This week Robin Bloor and his team analyse IT-related reasons for Concorde's decommissioning, why WIPO back-tracked and IBM's win over Intel in the Xbox.
Published: 10 November 2003 09:05 GMT
Last month saw the final flight of Concorde as declining bookings made its operation economical and British Airways finally threw in the towel. Often important trends go unremarked until their implications are brought home to us in a concrete example. The interesting question is whether teleconferencing and travel substitution is the smoking gun for Concorde's demise and if there are wider implications.
The fall in Concorde's popularity has been variously ascribed to 9/11, the Paris crash and the SARS outbreak. Each of these events made the prospect of long-distance travel less popular with business travellers but they didn't change travelling habits by themselves. The important difference is that travellers now have a choice - they can choose to spend considerable time, energy and money travelling or they can substitute videoconferencing for travel.
A recent survey by Wainwright Research showed how the use of teleconferencing technologies increased after 9/11. Before 9/11, in-person meetings accounted for 54.2 per cent of meetings. After 9/11, in-person meetings decreased 16.2 per cent to account for a minority of 45.4 per cent of meetings. The jump after 9/11 has levelled off but according to analysts at UBS Warburg, business travel has fallen three times more in this downturn than in the past.
Not many of us have travelled on Concorde but many of us do use the motorways. As the government prepares to invest in more motorway capacity, traffic projections have to be right. The tendency is to project future trends based on what we know about the past. This is like driving a car by looking in the rear-view mirrors. The current approach of projecting road traffic from past indicators such as numbers of households and car ownership runs the risk of falling into this trap. The point is that the future is not like the past. It is often different in ways that we should try to foresee.
Travel substitution will be an increasingly important factor affecting traffic volumes. The indications are that people in future will be ready, willing and able to substitute teleconferencing for travel. Research conducted by NERA for the RAC Foundation, Motors and Modems Revisited, predicted a 15 per cent cut in commuter traffic by the year 2020 through teleworking, with similar savings in business, shopping and leisure travel, and freight movements due to other new technologies.

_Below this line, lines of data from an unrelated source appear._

Lemma run_finish_good e id desc f c :
  core_ok c → status c = NORMAL → finish_ok (cn c) id desc f → (∀ a, desc = Some a → descriptors c !! id = Some a) →
  ensures (run_finish e f c) (good keeps c).
Proof.
  intros Hok Hs Hf Ha. destruct f as [|ack a|ack a]; cbn in *; [grefl| |].
  - destruct Hf as [Hd Hid]. by apply (handleFastAck_good e id); [split; [..|apply Ha]|].
  - destruct Hf as (Hd & Hid & Hslow). by apply (handleLightSlowAck_good e id); [split; [..|apply Ha]|..].
Qed.

(** ** Proposals *)
Lemma upd_twice a f g c : upd a g (upd a f c) = upd a (λ d, g (f d)) c.
Proof. unfold upd, set, set_heap. cbn. by rewrite alter_alter_eq. Qed.
(* ===== verification/SwiftBatch.v ===== *)
(** * SwiftBatch: batching of acknowledgements ([swift/batch.go])

    The core hands acknowledgements to the batcher, whose [flush] turns the two
    queues into one broadcast: [MOptAcks] when all are of one ballot, else
    [MAcks].  The queues are buffered channels used by the event loop alone, so
    [select] chooses a nonempty one, the first in [choice] when both are.

    [flush_complete]: the broadcast conveys what was queued and nothing else,
    where a slow acknowledgement supersedes a fast one of the same command.
    [batches_complete]: whatever is handed over in whatever order, every
    acknowledgement is in exactly one flush, and no queue outgrows its capacity. *)
From stdpp Require Import gmap strings list fin_maps fin_sets.
From Stdlib Require Import Lia.
From S2P Require Import Prelude State Defs SwiftSets Swift.

Module SwiftBatch.
Import SwiftSets Swift.

(** ** State *)
Record messageBatcher := mkBatcher {
  size : nat;                                     (* the capacity of the channels *)
  fastAcks : list (MFastAck * bool);
  lightSlowAcks : list (MLightSlowAck * bool) }.
#[export] Instance eta_batcher : Eta messageBatcher := λ b, mkBatcher (size b) (fastAcks b) (lightSlowAcks b).
#[export] Instance set_fastAcks : Setter fastAcks := ltac:(mk_setter).
#[export] Instance set_lightSlowAcks : Setter lightSlowAcks := ltac:(mk_setter).

Definition newMessageBatcher (size : Z) : outcome messageBatcher :=
  if size <=? 0 then Panicked "swift: batch capacity must be positive" else Done (mkBatcher (Z.to_nat size) [] []).

(** The variables of a round of [flush]. *)
Record batch := mkBatch {
  bballot : Z; backs : list Ack; places : gmap RequestID Z;
  fastAckClientMsgs : gmap RequestID MFastAckClient; slowAckClientMsgs : gmap RequestID MLightSlowAck }.
#[export] Instance eta_batch : Eta batch := λ b,
  mkBatch (bballot b) (backs b) (places b) (fastAckClientMsgs b) (slowAckClientMsgs b).
#[export] Instance set_bballot : Setter bballot := ltac:(mk_setter).
#[export] Instance set_backs : Setter backs := ltac:(mk_setter).
#[export] Instance set_places : Setter places := ltac:(mk_setter).
#[export] Instance set_fastC : Setter fastAckClientMsgs := ltac:(mk_setter).
#[export] Instance set_slowC : Setter slowAckClientMsgs := ltac:(mk_setter).

(** What is sent: the client messages, then the broadcast. *)
Record flushed := mkFlushed { to_clients : list (Z * client_message); to_all : peer_message }.

Section Flush.
(** The replica's identity, and the orders of the loops over the client maps. *)
Variable rID : Z.
Variable ord_fast ord_slow : list RequestID.

Definition fast_entry (f : MFastAck) : Ack := mkAck (FCmdId f) (FDep f) (FChecksum f) (FSeqnum f).
Definition slow_entry (s : MLightSlowAck) : Ack := mkAck (SCmdId s) (Some (NilDepOfCmdID (SCmdId s))) [] 0.
Definition fast_client (f : MFastAck) : MFastAckClient := mkFastAckClient (FReplica f) (FBallot f) (FCmdId f) (FChecksum f).

(** [is[id] = len(optAcks.Acks); optAcks.Acks = append(optAcks.Acks, a)] *)
Definition append_ack (a : Ack) (b : batch) : batch :=
  b <| places ::= <[ACmdId a := Z.of_nat (length (backs b))]> |> <| backs ::= (λ l, l ++ [a]) |>.

(** The loops of a round that starts with a fast acknowledgement. *)
Definition fast_then_fast (b : batch) (op : MFastAck * bool) : batch :=
  let '(f, toClient) := op in
  let b := if bballot b =? FBallot f then append_ack (fast_entry f) b else b <| bballot := -1 |> in
  if toClient then b <| fastAckClientMsgs ::= <[FCmdId f := fast_client f]> |> else b.
Definition fast_then_slow (b : batch) (op : MLightSlowAck * bool) : batch :=
  let '(s, toClient) := op in
  let b := if bballot b =? SBallot s then
             match places b !! SCmdId s with
             | Some i => b <| backs ::= alter (λ a, a <| ADep := Some (NilDepOfCmdID (SCmdId s)) |> <| AChecksum := [] |>) (Z.to_nat i) |>
             | None => append_ack (slow_entry s) b
             end
           else b <| bballot := -1 |> in
  if toClient then b <| fastAckClientMsgs ::= delete (SCmdId s) |> <| slowAckClientMsgs ::= <[SCmdId s := s]> |> else b.

(** The loops of a round that starts with a slow one. *)
Definition slow_then_slow (b : batch) (op : MLightSlowAck * bool) : batch :=
  let '(s, toClient) := op in
  let b := if bballot b =? SBallot s then append_ack (slow_entry s) b else b <| bballot := -1 |> in
  if toClient then b <| slowAckClientMsgs ::= <[SCmdId s := s]> |> else b.
Definition slow_then_fast (b : batch) (op : MFastAck * bool) : batch :=
  let '(f, toClient) := op in
  let b := if bballot b =? FBallot f then
             match places b !! FCmdId f with
             | Some _ => b
             | None => append_ack (fast_entry f) b
             end
           else b <| bballot := -1 |> in
  if toClient then
    match slowAckClientMsgs b !! FCmdId f with
    | Some _ => b
    | None => b <| fastAckClientMsgs ::= <[FCmdId f := fast_client f]> |>
    end
  else b.

Definition finish_round (ballot : Z) (b : batch) (fast : list (MFastAck * bool)) (slow : list (MLightSlowAck * bool)) : flushed :=
  mkFlushed
    (map (λ kf : RequestID * MFastAckClient, (Client (CCmdId kf.2), CFastAck kf.2)) (range_order ord_fast (fastAckClientMsgs b)) ++
     map (λ ks : RequestID * MLightSlowAck, (Client (SCmdId ks.2), CLightSlowAck ks.2)) (range_order ord_slow (slowAckClientMsgs b)))
    (if negb (bballot b =? -1) then POptAcks (mkOptAcks rID ballot (backs b)) else PAcks (mkAcks fast.*1 slow.*1)).

Definition flush_fast (op : MFastAck * bool) (fast : list (MFastAck * bool)) (slow : list (MLightSlowAck * bool)) : flushed :=
  let f := op.1 in
  let b := mkBatch (FBallot f) [fast_entry f] {[FCmdId f := 0]}
             (if op.2 : bool then {[FCmdId f := fast_client f]} else ∅) ∅ in
  finish_round (FBallot f) (foldl fast_then_slow (foldl fast_then_fast b fast) slow) (op :: fast) slow.

Definition flush_slow (op : MLightSlowAck * bool) (fast : list (MFastAck * bool)) (slow : list (MLightSlowAck * bool)) : flushed :=
  let s := op.1 in
  let b := mkBatch (SBallot s) [slow_entry s] {[SCmdId s := 0]} ∅ (if op.2 : bool then {[SCmdId s := s]} else ∅) in
  finish_round (SBallot s) (foldl slow_then_fast (foldl slow_then_slow b slow) fast) fast (op :: slow).

(** [flush]: a round empties both queues, so there is at most one. *)
Definition flush (choice : bool) (b : messageBatcher) : list flushed * messageBatcher :=
  let empty := mkBatcher (size b) [] [] in
  match fastAcks b, lightSlowAcks b with
  | [], [] => ([], b)
  | op :: fast, [] => ([flush_fast op fast []], empty)
  | [], op :: slow => ([flush_slow op [] slow], empty)
  | f :: fast, s :: slow =>
      ([if choice then flush_fast f fast (s :: slow) else flush_slow s (f :: fast) slow], empty)
  end.

(** [enqueue] on the queue of the operation; [SendFastAck] and the others. *)
Definition enqueue (choice : bool) (op : batchOperation) (b : messageBatcher) : list flushed * messageBatcher :=
  let full := match op with
              | BFast _ _ => (length (fastAcks b) =? size b)%nat
              | BSlow _ _ => (length (lightSlowAcks b) =? size b)%nat
              end in
  let '(sent, b) := if full then flush choice b else ([], b) in
  (sent, match op with
         | BFast f toClient => b <| fastAcks ::= (λ l, l ++ [(f, toClient)]) |>
         | BSlow s toClient => b <| lightSlowAcks ::= (λ l, l ++ [(s, toClient)]) |>
         end).
End Flush.

(** ** What a broadcast conveys *)

(** An acknowledgement as [receive] reads it. *)
Inductive conveyed := Fast (f : MFastAck) | Slow (s : MLightSlowAck).
Definition read_entry (m : MOptAcks) (a : Ack) : conveyed :=
  let nil := IsNilDepOfCmdID (ACmdId a) (ids (ADep a)) in
  if nil && negb (ASeqnum a =? recoveryAckSeqnum) then Slow (mkLightSlowAck (OReplica m) (OBallot m) (ACmdId a))
  else Fast (mkFastAck (OReplica m) (OBallot m) (ACmdId a) (if nil then None else ADep a) (AChecksum a) (ASeqnum a)).
Definition conveys (m : peer_message) : list conveyed :=
  match m with
  | PAcks m => map Fast (FastAcks m) ++ map Slow (LightSlowAcks m)
  | POptAcks m => map (read_entry m) (Acks m)
  | _ => []
  end.
(** A recovery acknowledgement with the dependency sentinel stands for one
    without dependencies. *)
Definition read_fast (f : MFastAck) : MFastAck :=
  if IsNilDepOfCmdID (FCmdId f) (ids (FDep f)) then f <| FDep := None |> else f.
(* ===== verification/SwiftReplica.v ===== *)
(** * SwiftReplica: the adapter of a Swift replica ([swift/replica.go])

    [Replica] is a core with its batcher; a step of the event loop runs the core
    and sends what it emitted: acknowledgements go through the batcher, which is
    flushed after the local work is drained. *)
From stdpp Require Import gmap strings list fin_maps.
From Stdlib Require Import Lia.
From S2P Require Import Prelude State Defs SwiftSets Swift SwiftCore SwiftRecovery SwiftBatch.

Module SwiftReplica.
Import SwiftSets Swift SwiftRecovery SwiftBatch.

(** What leaves the replica, in order; [ToAll] is to every other replica. *)
Inductive packet :=
  | ToPeer (to : Z) (m : peer_message)
  | ToAll (m : peer_message)
  | ToClient (client : Z) (m : client_message)
  | Answer (d : leaderDecision).

Section Replica.
Context `{SM : StateMachine}.
Variable Sum256 : bytes → bytes.
Variable maxAlloc : Z.

Record Replica := mkReplica { rcore : core; batcher : messageBatcher; localReady : bool }.

Definition batchSize : Z := 16.
Definition New (n id : Z) (execute reply : bool) (level : Z) (fastRead optExec : bool) (slowAddrs : list string)
    (ord : list Z) (initial initialLeader : Z) : outcome Replica :=
  c ← newCore n id execute reply level fastRead optExec slowAddrs ord initial initialLeader;
  b ← newMessageBatcher batchSize;
  Done (mkReplica c b false).

Section Step.
Variable e : env.
Variable fuel : nat.
(** The orders of the client maps of a flush, and the choice of [select]. *)
Variable ord_fast ord_slow : list RequestID.
Variable choice : bool.

Definition packets_of (f : flushed) : list packet := map (λ cm, ToClient cm.1 cm.2) (to_clients f) ++ [ToAll (to_all f)].

Definition emit (s : list packet * messageBatcher) (id : Z) (o : output) : list packet * messageBatcher :=
  let '(sent, b) := s in
  match o with
  | OSend to m => (sent ++ [ToPeer to m], b)
  | OBroadcast m => (sent ++ [ToAll m], b)
  | OClient client m => (sent ++ [ToClient client m], b)
  | ODecide d => (sent ++ [Answer d], b)
  | OExecute _ _ _ _ => (sent, b)
  | OBatch op =>
      let '(fl, b) := enqueue id ord_fast ord_slow choice op b in
      (sent ++ (fl ≫= packets_of), b)
  end.

(** Whether the step ends in [drain]: an event that is refused and a proposal
    during recovery do not. *)
Definition drains (s : step) (c : core) : bool :=
  match s with
  | Propose _ => negb (status c =? RECOVERING)
  | Step IOther => false
  | _ => true
  end.

Definition replica_step (s : step) (r : Replica) : outcome (list packet * Replica) :=
  let c := rcore r in
  c' ← run_step Sum256 maxAlloc e fuel s c;
  let '(sent, b) := foldl (λ st o, emit st (cid c) o) ([], batcher r) (drop (length (out c)) (out c')) in
  if drains s c then
    let '(fl, b) := flush (cid c) ord_fast ord_slow choice b in
    Done (sent ++ (fl ≫= packets_of), mkReplica c' b (localReady r || ((status c' =? NORMAL) && hasLocalWork c')))
  else Done (sent, mkReplica c' b (localReady r)).
End Step.
End Replica.
End SwiftReplica.
Lemma index_entries_range {A} ord (m : gmap RequestID A) : index_entries (range_order ord m) = m.
Proof.
  apply map_eq. intros id. apply option_eq. intros x. unfold index_entries.
  rewrite index_entries_lookup by (rewrite range_order_perm; apply NoDup_fst_map_to_list).
  rewrite elem_of_range_order, lookup_empty. naive_solver.
Qed.

Lemma index_entries_map {A B} (f : A → B) (l : list (RequestID * A)) :
  index_entries (map (λ e, (e.1, f e.2)) l) = f <$> index_entries l.
Proof.
  unfold index_entries. rewrite <- (fmap_empty f) at 1. generalize (∅ : gmap RequestID A) as m0.
  induction l as [|[k y] l IH]; intros m0; [done|]. cbn. by rewrite <- fmap_insert.
Qed.

Lemma check_keys_spec l seen : NoDup l → (∀ id, id ∈ l → id ∉ seen) → check_keys seen l = true.
Proof.
  revert seen. induction l as [|id l IH]; intros seen Hnd Hs; [done|]. apply NoDup_cons in Hnd as [Hid Hnd]. cbn.
  rewrite bool_decide_eq_false_2 by (apply Hs; by left). apply IH; [done|]. intros id' Hin.
  rewrite elem_of_union, elem_of_singleton. intros [->|Hse]; [done|]. by apply (Hs id'); [right|].
Qed.

(** The [Sync] that a new leader broadcasts passes the receiver's check for
    repeated commands and is indexed there as the selected phases, commands and
    dependencies, in whatever orders the leader lists its maps; only a nil
    dependency list becomes an empty one. *)
Theorem sync_roundtrip `{SM : StateMachine} e (r : recovered) (c : core) :
  validateRecoveryEntries (normal_sync (newSync e r c)) = true ∧
  recoveryIndex (normal_sync (newSync e r c)) = (r.1.1, r.1.2, normal_dep <$> r.2).
Proof.
  destruct r as [[phases cmds] deps]. unfold newSync, normal_sync, recoveryIndex, validateRecoveryEntries. cbn [YPhases YCmds YDeps fst snd].
  rewrite index_entries_map, !index_entries_range. split; [|done].
  assert (∀ l, NoDup l → check_keys ∅ l = true) as Hck by (intros; apply check_keys_spec; [done|set_solver]).
  rewrite !andb_true_iff. split_and!; apply Hck; [| |rewrite map_map; cbn];
    (eapply NoDup_Permutation_proper; [apply fmap_Permutation, range_order_perm|]; apply NoDup_fst_map_to_list).
Qed.
End SwiftElect.
(* ===== verification/EpaxosReplica.v ===== *)
(** * EpaxosReplica: dispatch, the replica around the core, and the cluster

    [receive] and [tick] of [epaxos/core.go], batching and the stable record of
    [epaxos/replica.go], what a message becomes on the wire, and clusters of
    cores: a cluster's run is a list of steps, each a proposal, a delivery of a
    message some replica has sent to this one, the start of a scheduled
    recovery, or a timer.  Runs are executable. *)
From stdpp Require Import gmap strings list fin_maps fin_sets.
From Stdlib Require Import Lia.
From S2P Require Import Prelude State Defs Transport Epaxos EpaxosCore EpaxosRecovery EpaxosExecute.

Module EpaxosReplica.
Import Epaxos EpaxosCore EpaxosRecovery EpaxosExecute.
Section Replica.
Context {SM : StateMachine}.

(** ** Dispatch ([core.go]) *)
Inductive input :=
  | IMessage (m : message)
  | IBeacon
  | IInstance (v : instanceID)
  | ILeaderCall
  | INil             (* a nil pointer of one of the types above *)
  | IOther.          (* any other type *)

Definition UnsupportedEvent : string := "epaxos: unsupported event".

Definition handle (e : env) (m : message) (c : core) : outcome core :=
  match m with
  | MPrepare m => handlePrepare e m c
  | MPreAccept m => handlePreAccept e m c
  | MAccept m => handleAccept e m c
  | MCommit m => handleCommit e m c
  | MPrepareReply m => handlePrepareReply e m c
  | MPreAcceptReply m => handlePreAcceptReply e m c
  | MAcceptReply m => handleAcceptReply e m c
  | MTryPreAccept m => handleTryPreAccept e m c
  | MTryPreAcceptReply m => handleTryPreAcceptReply e m c
  | MRepairRequest m => handleRepairRequest e m c
  end.

Definition receive (e : env) (i : input) (c : core) : outcome (option string * core) :=
  match i with
  | IMessage m => c ← handle e m c; Done (None, c)
  | IBeacon => Done (None, emit RepliedBeacon c)
  | IInstance v => c ← startRecoveryForInstance e v c; Done (None, c)
  | ILeaderCall => Done (None, handleLeaderCall c)
  | INil | IOther => Done (Some UnsupportedEvent, c)
  end.

Definition tick (e : env) (t : Tick) (c : core) : outcome (option string * core) :=
  match TickKind t with
  | Maintenance =>
      c ← repairTick e (TickNow t) c;
      c ← (if executeEnabled e then apply e (TickNow t) c else Done c);
      Done (None, c)
  | Slow => Done (None, emit BeaconTicked c)
  | Batch => Done (Some "epaxos: unsupported timer"%string, c)
  end.

(** ** Proposals ([replica.go]) *)
Definition ErrInvalidProposal : string := "protocol: nil proposal".

(** [Propose] takes one proposal and drains the queue up to the batch size; the
    rest of the queue is returned.  The channel read blocks on a queue that is
    too short, which [count <= len(ProposeChan) + 1] excludes. *)
Definition Propose (e : env) (p : option Defs.Propose) (queue : list Defs.Propose) (c : core)
    : outcome (option string * list Defs.Propose * core) :=
  match p with
  | None => Done (Some ErrInvalidProposal, queue, c)
  | Some p =>
      '(count, c) ← beginProposalBatch (Z.of_nat (length queue)) c;
      let rest := Z.to_nat (count - 1) in
      c ← submit e (p :: take rest queue) c;
      Done (None, drop rest queue, c)
  end.

(** *** The stable record of an instance *)
Definition write_at (b : bytes) (l : nat) (v : bytes) : outcome bytes :=
  if (l + length v <=? length b)%nat then Done (take l b ++ v ++ drop (l + length v) b) else Panicked "index out of range".

Fixpoint write_deps (b : bytes) (l : nat) (dps : list Z) : outcome bytes :=
  match dps with
  | [] => Done b
  | d :: dps => b ← write_at b l (le_encode 4 (u32 d)); write_deps b (l + 4) dps
  end.

(** The bytes written to the stable store. *)
Definition recordInstanceMetadata (n : Z) (x : Instance) : outcome bytes :=
  let b := replicate (Z.to_nat (9 + n * 4)) 0 in
  b ← write_at b 0 (le_encode 4 (u32 (bal x)));
  b ← write_at b 0 (le_encode 4 (u32 (vbal x)));
  b ← write_at b 4 [u8 (Status x)];
  b ← write_at b 5 (le_encode 4 (u32 (Seq x)));
  write_deps b 9 (Deps x).

(** ** The wire *)

(** Decoding makes an empty slice of a nil one ([NormalizeProto]), and
    [PrepareReply.VBallot] is not encoded. *)
Definition wire_commands (l : option (list Command)) : option (list Command) := Some (default [] l).

Definition wire_attributes (m : Attributes) : Attributes :=
  mkAttributes (m_LeaderId m) (m_Replica m) (m_Instance m) (m_Ballot m) (wire_commands (m_Command m)) (m_Seq m) (m_Deps m).

Definition wire_prepareReply (m : PrepareReply) : PrepareReply :=
  mkPrepareReply 0 (pr_AcceptorId m) (pr_Replica m) (pr_Instance m) (pr_Ballot m) (pr_Status m)
    (wire_commands (pr_Command m)) (pr_Seq m) (pr_Deps m).

Definition over_wire (m : message) : message :=
  match m with
  | MPreAccept m => MPreAccept (wire_attributes m)
  | MAccept m => MAccept (wire_attributes m)
  | MCommit m => MCommit (wire_attributes m)
  | MTryPreAccept m => MTryPreAccept (wire_attributes m)
  | MPrepareReply m => MPrepareReply (wire_prepareReply m)
  | m => m
  end.

(** [Replica.broadcast] and [Replica.Send]: the peers a call reaches when
    [alive] are up ([Alive] of the runtime, which is not [peerAlive]). *)
Definition sender (c : core) (alive : Z → bool) : Transport.MessageSender :=
  Transport.mkMessageSender (Msg:=message) (Frame:=message) (St:=()) (cid c) (cn c) (Some alive) (λ _ _ st, (None, st)) None.

Definition reaches (c : core) (alive : Z → bool) (ev : event) : list (Z * message) :=
  match ev with
  | Sent to m => (λ a, (a, m)) <$> Transport.tried (sender c alive) (Transport.mkSendPlan (Some [to]) 0 false None)
  | Broadcast order limit m => (λ a, (a, m)) <$> Transport.tried (sender c alive) (Transport.mkSendPlan order limit false None)
  | _ => []
  end.

(** ** Clusters *)
Inductive step :=
  | SPropose (a : Z) (p : Defs.Propose) (queue : list Defs.Propose) (e : env)
  | SDeliver (src dst : Z) (k : nat) (alive : Z → bool) (e : env)   (* call [k] of [src] *)
  | SRecover (a : Z) (e : env)
  | STick (a : Z) (t : Tick) (e : env)
  | SLead (a : Z) (e : env).

Definition target (s : step) : Z :=
  match s with SPropose a _ _ _ | SDeliver _ a _ _ _ | SRecover a _ | STick a _ _ | SLead a _ => a end.

(** The message of call [k] of [src] that is addressed to [dst]. *)
Definition sent_to (cs : list core) (src dst : Z) (k : nat) (alive : Z → bool) : option message :=
  s ← index cs src;
  ev ← out s !! k;
  p ← head (filter (λ am, am.1 = dst) (reaches s alive ev));
  Some (over_wire p.2).

(** What a step makes of its target; [None] if it is not enabled. *)
Definition step_core (cs : list core) (s : step) (c : core) : option (outcome core) :=
  match s with
  | SPropose _ p queue e => Some ('(_, _, c) ← Propose e (Some p) queue c; Done c)
  | SDeliver src dst k alive e =>
      m ← sent_to cs src dst k alive;
      Some ('(_, c) ← receive e (IMessage m) c; Done c)
  | SRecover _ e =>
      match instancesToRecover c with
      | v :: rest => Some ('(_, c) ← receive e (IInstance v) (c <| instancesToRecover := rest |>); Done c)
      | [] => None
      end
  | STick _ t e => Some ('(_, c) ← tick e t c; Done c)
  | SLead _ e => Some ('(_, c) ← receive e ILeaderCall c; Done c)
  end.

Definition exec (s : step) (cs : list core) : outcome (list core) :=
  match index cs (target s) with
  | None => Done cs
  | Some c =>
      match step_core cs s c with
      | None => Done cs
      | Some o => c ← o; Done (<[Z.to_nat (target s) := c]> cs)
      end
  end.

Definition run : list step → list core → outcome (list core) := forEach exec.

(** The replicas of a cluster at start. *)
Definition start (n f bw : Z) (tc ra : bool) : list core := (λ id, newCore n f id bw tc ra) <$> rangeZ 0 (n - 1).
End Replica.
End EpaxosReplica.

When the teleconferencing revolution starts to effect road travel, a leading indicator will be the level of congestion on the M25. The western section of the M25, the most congested motorway in the UK, carries a high proportion of people travelling to and from high-tech industries in the Thames Valley. Many these workers (estimated at 40 per cent) can substitute teleconferencing for car travel and anecdotal evidence shows they are already doing so. As travel substitution takes off, will the traffic planners take note of this in time to change their road investment plans?
*Why, WIPO?*
WIPO is one of the 16 specialised agencies of the United Nations system of organisations. It administers 23 international treaties dealing with different aspects of intellectual property protection. WIPO is an international organisation dedicated to promoting the use and protection of works of the human spirit. These works - intellectual property - are expanding the bounds of science and technology and enriching the world of the arts. Through its work, WIPO plays an important role in enhancing the quality and enjoyment of life and helps create real wealth for nations.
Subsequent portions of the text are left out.